The newly revealed Intel L1 Terminal Fault vulnerability, also known as Foreshadow, provides a new round of challenges for system administrators who must now find ways to protect their organization’s computers against what could be serious attacks.
Intel has released a blog post describing the flaws and explaining how they can affect systems through leakage of data through a processor’s level 1 cache or through Intel’s security enclaves in protected memory that depend on Software Guard Extensions (SGX) and Intel’s System Management Mode.
There are three versions of the L1TF that are closely related, and all arise through misuse of a processor’s speculative execution functions. Most modern processors use speculative execution, which means executing a command that’s most likely to come next in a series of instructions as a way to speed up operations. Speculative execution leaves traces to the contents of protected memory that can be exploited using sophisticated malware.
The process is complex, so Intel has released a video that explains how this works. Protecting your data center against this flaw isn’t complex, but there are several aspects of the process that you need to know about. The most important is that a successful attack using the Foreshadow vulnerabilities can take place through hypervisors supporting virtualized systems, such as VMware and Microsoft Hyper-V.
Most modern Intel processors, up to and including current 8th generation Core and Xeon CPUs, exhibit this flaw. Fixing the problem requires microcode and operating system updates to the affected machines.
System manufacturers have been releasing microcode updates since March, following Intel’s notification of the vulnerabilities in January, 2018. Microsoft has been including fixes for the problem in Windows Update. Several Linux distributions have also been updated.
But just because the updates are available doesn’t mean you’re protected. Each of the microcode updates required that a patch be applied to the computer in question. Usually this is done through the BIOS flashing process, and while updating each computer only requires a few minutes, patching every computer in a data center can be a daunting task.
Your organization probably already has a procedure for operating system updates. But this is one series of updates that needs to be tested and applied with some degree of urgency. While the vulnerability may be difficult to exploit, that’s not the same thing as being impossible.
There’s also an extra step that should be performed on systems running Hyper-V, which is to turn off Hyperthreading in the system BIOS. Hyperthreading is a technology that allows each processor core to execute two separate sets of instructions simultaneously, and in the process allows them operate as if each core was two cores. However, because they’re still one physical core, the Hyper-threading streams also share a single chunk of memory in the Level 1 cache.
VMware has been updated to protect against corruption of the Level 1 cache, but according to guidance from Intel, in Hyper-V systems where you can’t be certain that fixes have been applied to operating systems that are guest processes in a Hyper-V system, then Hyperthreading needs to be turned off.

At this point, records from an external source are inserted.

(* ===== verification/TtyFacts.v ===== *)
(** * The terminal: facts and theorems

    A virtual console is an instance of the abstract terminal [Term] that the frame
    buffer console presents; the terminal keeps the two the same. The desk ([Desk]) is what a
    sequence of calls means: the size, the active console and the terminal of each console. *)
From stdpp Require Import base list numbers option strings gmap.
From Stdlib Require Import ZArith Lia Bool.
From S2P Require Import Prelude Paths Text Frame Heap Serial Font Fb FbFacts Tty.

(** ** A virtual console refines the terminal *)
Definition vc_ok (v : VirtualConsole) : Prop :=
  1 <= vc_columns v <= 160 /\ 1 <= vc_rows v <= 70 /\ 0 <= vc_cursor_column v <= vc_columns v /\ 0 <= vc_cursor_row v < vc_rows v /\
  length (vc_cells v) = Z.to_nat MAX_CELLS.
Definition cell_at (v : VirtualConsole) (i : Z) : TtyGlyph := default tty_glyph_empty (vc_cells v !! Z.to_nat i).
Definition vc_term (v : VirtualConsole) : Term :=
  mkTerm (vc_cursor_column v) (vc_cursor_row v) (fun r c => fb_glyph (cell_at v (r * vc_columns v + c))).
Abbreviation same_term v := (term_eq (vc_columns v) (vc_rows v)).

(** Only the cells of [v'] differ, and they are [f]. *)
Definition recelled (v v' : VirtualConsole) (f : Z -> TtyGlyph) : Prop :=
  v' = set_field vc_cells (vc_cells v') v /\ length (vc_cells v') = length (vc_cells v) /\ forall i, 0 <= i < MAX_CELLS -> cell_at v' i = f i.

Intel said in its security bulletin that the microcode fixes, which primarily ensure that the Level 1 cache is flushed quickly, won’t have any impact on performance. However, turning off Hyperthreading in systems where it’s used to support virtualized systems will indeed slow things down. Just how much depends on details on how your systems are using Hyperthreading, but it will happen.
If there is any good news in all of this, it’s that Intel is not aware of any exploits in the wild that use these vulnerabilities. But that’s not to say it can’t happen, because all that’s required is that a threat actor be able to execute code on an unpatched machine that’s able to read the contents of protected areas of memory.
Because such exploits are acting directly on the processor, there’s a high likelihood that you’d never know about an attack, even after the fact. It may not leave any traces at all. Worse, the code that exploits this vulnerability doesn’t appear to require any special access.
What this means is that it’s crucial that you patch your systems. The microcode update won’t have any adverse effect on your servers, the Windows or Linux updates should also leave you unaffected.
But if you’re running Hyper-V and you’re not certain that the guest operating systems have been patched, then you should turn off Hyperthreading, and this will bring a performance hit.
While it’s unlikely that the ransomware writers and the script kiddies will ever manage to create malware capable of exploiting Foreshadow, this is a vulnerability that’s well within the capabilities of nation-state threat actors.
You may not think that your organization is of interest to such actors, but as we’ve seen lately, you don’t need to be a government or a government contractor to be attacked. You only have to have the email address or phone number of someone who is.